» **What you need to do**:
The answer must consist of each line of the records below that contains the string "Python".

● ● ● ●

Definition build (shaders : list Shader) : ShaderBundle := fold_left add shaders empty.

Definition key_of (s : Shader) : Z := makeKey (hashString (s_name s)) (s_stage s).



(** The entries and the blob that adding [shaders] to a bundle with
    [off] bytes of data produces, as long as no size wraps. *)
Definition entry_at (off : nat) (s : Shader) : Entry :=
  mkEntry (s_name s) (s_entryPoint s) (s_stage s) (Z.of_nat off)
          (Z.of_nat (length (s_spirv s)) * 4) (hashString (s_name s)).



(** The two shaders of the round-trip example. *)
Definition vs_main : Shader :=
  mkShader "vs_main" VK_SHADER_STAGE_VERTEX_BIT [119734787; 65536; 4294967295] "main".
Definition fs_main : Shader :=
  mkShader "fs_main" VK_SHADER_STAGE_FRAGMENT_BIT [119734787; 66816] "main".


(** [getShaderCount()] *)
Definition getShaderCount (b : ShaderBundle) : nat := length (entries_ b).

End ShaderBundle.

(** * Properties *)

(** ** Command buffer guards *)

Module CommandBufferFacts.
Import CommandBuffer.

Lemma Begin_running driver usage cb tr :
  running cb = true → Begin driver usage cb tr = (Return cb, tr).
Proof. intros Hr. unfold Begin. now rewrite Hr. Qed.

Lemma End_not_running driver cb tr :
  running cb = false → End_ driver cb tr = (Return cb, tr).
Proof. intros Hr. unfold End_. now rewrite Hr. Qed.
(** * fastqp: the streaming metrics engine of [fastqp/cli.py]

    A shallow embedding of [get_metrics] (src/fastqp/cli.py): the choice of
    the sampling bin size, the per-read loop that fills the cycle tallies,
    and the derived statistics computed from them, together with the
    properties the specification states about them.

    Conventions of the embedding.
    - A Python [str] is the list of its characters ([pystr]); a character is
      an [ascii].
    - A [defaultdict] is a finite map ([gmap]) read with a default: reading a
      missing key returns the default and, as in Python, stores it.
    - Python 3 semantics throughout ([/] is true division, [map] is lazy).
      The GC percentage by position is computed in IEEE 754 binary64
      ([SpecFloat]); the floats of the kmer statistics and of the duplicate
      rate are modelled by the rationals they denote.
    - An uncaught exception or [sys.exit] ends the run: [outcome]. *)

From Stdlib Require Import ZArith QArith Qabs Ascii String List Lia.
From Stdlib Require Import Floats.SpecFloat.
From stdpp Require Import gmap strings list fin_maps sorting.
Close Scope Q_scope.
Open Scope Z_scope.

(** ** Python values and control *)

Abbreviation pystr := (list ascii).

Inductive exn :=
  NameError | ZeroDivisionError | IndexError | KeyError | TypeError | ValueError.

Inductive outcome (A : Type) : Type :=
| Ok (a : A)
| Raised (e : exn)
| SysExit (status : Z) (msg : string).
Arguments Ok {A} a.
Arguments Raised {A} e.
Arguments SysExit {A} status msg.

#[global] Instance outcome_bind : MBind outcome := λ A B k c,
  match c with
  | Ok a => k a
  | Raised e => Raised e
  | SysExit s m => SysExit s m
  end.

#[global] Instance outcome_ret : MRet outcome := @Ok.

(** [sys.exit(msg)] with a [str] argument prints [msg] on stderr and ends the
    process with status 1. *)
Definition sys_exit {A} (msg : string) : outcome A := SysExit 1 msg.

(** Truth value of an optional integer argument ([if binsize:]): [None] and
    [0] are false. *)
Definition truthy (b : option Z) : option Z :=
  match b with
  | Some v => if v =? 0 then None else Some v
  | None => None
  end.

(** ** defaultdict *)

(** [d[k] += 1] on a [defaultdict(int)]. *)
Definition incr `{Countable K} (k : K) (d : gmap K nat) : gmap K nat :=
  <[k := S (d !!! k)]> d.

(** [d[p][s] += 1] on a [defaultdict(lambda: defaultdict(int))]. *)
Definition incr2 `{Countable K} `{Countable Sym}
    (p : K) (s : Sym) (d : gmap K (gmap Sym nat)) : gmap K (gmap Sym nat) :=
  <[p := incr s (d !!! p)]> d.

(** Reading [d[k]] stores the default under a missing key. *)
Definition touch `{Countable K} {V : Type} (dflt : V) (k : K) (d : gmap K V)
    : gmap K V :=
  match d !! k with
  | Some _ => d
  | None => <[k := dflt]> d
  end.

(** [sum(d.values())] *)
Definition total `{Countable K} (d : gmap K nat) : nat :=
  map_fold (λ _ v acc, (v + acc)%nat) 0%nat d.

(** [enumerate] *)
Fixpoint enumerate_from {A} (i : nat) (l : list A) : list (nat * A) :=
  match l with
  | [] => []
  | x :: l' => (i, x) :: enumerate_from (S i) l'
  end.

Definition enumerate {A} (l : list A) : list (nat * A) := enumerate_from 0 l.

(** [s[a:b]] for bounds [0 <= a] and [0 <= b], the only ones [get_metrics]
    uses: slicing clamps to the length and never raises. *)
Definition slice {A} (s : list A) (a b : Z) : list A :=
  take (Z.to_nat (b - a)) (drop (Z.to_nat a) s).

● ● ● ●

» **Answer box**:
    - A Python [str] is the list of its characters ([pystr]); a character is
      missing key returns the default and, as in Python, stores it.
    - Python 3 semantics throughout ([/] is true division, [map] is lazy).
(** ** Python values and control *)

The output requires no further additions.